*** DATA Section Begins ***

(* ===== verification/MemoryBounds.v ===== *)
(** * What a connection may hold

    The read buffer and the fragmented message of every connection stay within
    the configured limits, and the buffer within its allocation, whatever the
    clients send. *)
From stdpp Require Import gmap.
From S2P Require Import Prelude Constants Words Utf8 Mask Protocol Http Kernel Driver SelectDriver ConnState Connection.
From S2P Require Import ConnectionFacts Options Frames FramesSpec World Runtime RuntimeFacts WorldFacts Server Scenario.
From S2P Require Import Termination ServerInvariant.

Section MemoryBounds.
Context {D U V : Type} `{HD : Driver D} `{!DriverLaws D}.
Context (getnameinfo : bytes -> option (bytes * bytes)) (sa_family : bytes -> Z) (AF_INET6 : Z).
Context (sha1 base64_encode : bytes -> bytes) (base64_decode_ex : bytes -> option bytes).
Context (zval_get_long : V -> Z).
Local Abbreviation W A := (ST (world D U V) A).
Implicit Types (w : world D U V).

(** The largest message, and the largest read buffer: a request of the handshake,
    or a message with its frame header and one more chunk. *)
Definition message_limit (o : options_zval V) : Z := websocket_server_max_message_size zval_get_long o.
Definition buffer_limit (o : options_zval V) : Z := Z.max WEBSOCKET_HTTP_MAX_REQUEST_SIZE (read_limit (message_limit o)).

Record within (o : options_zval V) (c : websocket_connection_object) : Prop := {
  wi_buffer : zlen (c_read_buffer c) <= c_read_buffer_capacity c;
  wi_capacity : 0 <= c_read_buffer_capacity c <= buffer_limit o;
  wi_fragment : match c_fragmented_payload c with Some p => zlen p <= message_limit o | None => True end
}.

Definition mem_ok (o : options_zval V) w : Prop :=
  driver_ok (w_driver w) /\ s_options (w_server w) = o /\ forall h, within o (conn_of h w).

Lemma buffer_limit_range o : WEBSOCKET_HTTP_MAX_REQUEST_SIZE <= buffer_limit o <= SIZE_MAX /\
  0 <= read_limit (message_limit o) <= buffer_limit o.
Proof.
  unfold buffer_limit, read_limit, message_limit. pose proof (max_message_size_nonneg zval_get_long o).
  unfold SIZE_MAX, WEBSOCKET_READ_CHUNK_SIZE, WEBSOCKET_HTTP_MAX_REQUEST_SIZE. case_match; lia.
Qed.

Lemma within_create o : within o websocket_connection_create_object.
Proof. constructor; cbn; [done| |done]. pose proof (buffer_limit_range o). unfold WEBSOCKET_HTTP_MAX_REQUEST_SIZE in *. lia. Qed.

Lemma within_step o c c' : conn_step c c' -> within o c -> within o c'.
Proof.
  intros [] []. constructor.
  - destruct cst_capacity as [->|[-> ->]]; [|done]. destruct cst_read as [->| ->]; [done|]. rewrite zlen_nil; lia.
  - destruct cst_capacity as [->|[-> _]]; lia.
  - by destruct cst_fragment as [->| ->].
Qed.

Lemma within_obj o c c' : obj_step c c' -> within o c -> within o c'.
Proof.
  intros [H|[]]; [by apply within_step|]. intros _. constructor; rewrite ?dead_read, ?dead_fragment, ?dead_capacity; try done.
  pose proof (buffer_limit_range o). unfold WEBSOCKET_HTTP_MAX_REQUEST_SIZE in *. lia.
Qed.

(** ** Preservation *)

Lemma same_server_options (s s' : websocket_server_object U V) : same_server s s' -> s_options s' = s_options s.
Proof. by intros [-> | ->]. Qed.

Lemma user_mem {A} o (m : W A) : relates user_step m -> preserves (mem_ok o) m.
Proof.
  intros H w (Hd & Ho & Hc). destruct (H w Hd) as ([] & O & _). split_and!; [done| |].
  - by rewrite (same_server_options _ _ wf_server).
  - intros h. eapply within_obj; eauto.
Qed.

Lemma quiet_mem {A} o (m : W A) : relates quiet_step m -> preserves (mem_ok o) m.
Proof. intros. by apply user_mem, quiet_user_step. Qed.

Lemma on_conn_mem {A} o h (m : ST (cstate D) A) : relates cs_step m -> preserves (mem_ok o) (on_conn h m : W A).
Proof. intros. by apply quiet_mem, on_conn_step. Qed.

Lemma mod_connection_mem o h f : (forall c, within o c -> within o (f c)) -> preserves (mem_ok o) (mod_connection h f : W _).
Proof.
  intros Hf w (Hd & Ho & Hc). split_and!; [done..|]. intros h'. unfold mod_connection, st_modify. cbn [snd].
  rewrite conn_of_insert. destruct (decide (h' = h)); auto.
Qed.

*** DATA Section Ends ***

WHAT YOU NEED TO DO →
Where does "Context" occur in the data? Copy each line that has it.

EXERCISE SOLUTION →
Context {D U V : Type} `{HD : Driver D} `{!DriverLaws D}.
Context (getnameinfo : bytes -> option (bytes * bytes)) (sa_family : bytes -> Z) (AF_INET6 : Z).
Context (sha1 base64_encode : bytes -> bytes) (base64_decode_ex : bytes -> option bytes).
Context (zval_get_long : V -> Z).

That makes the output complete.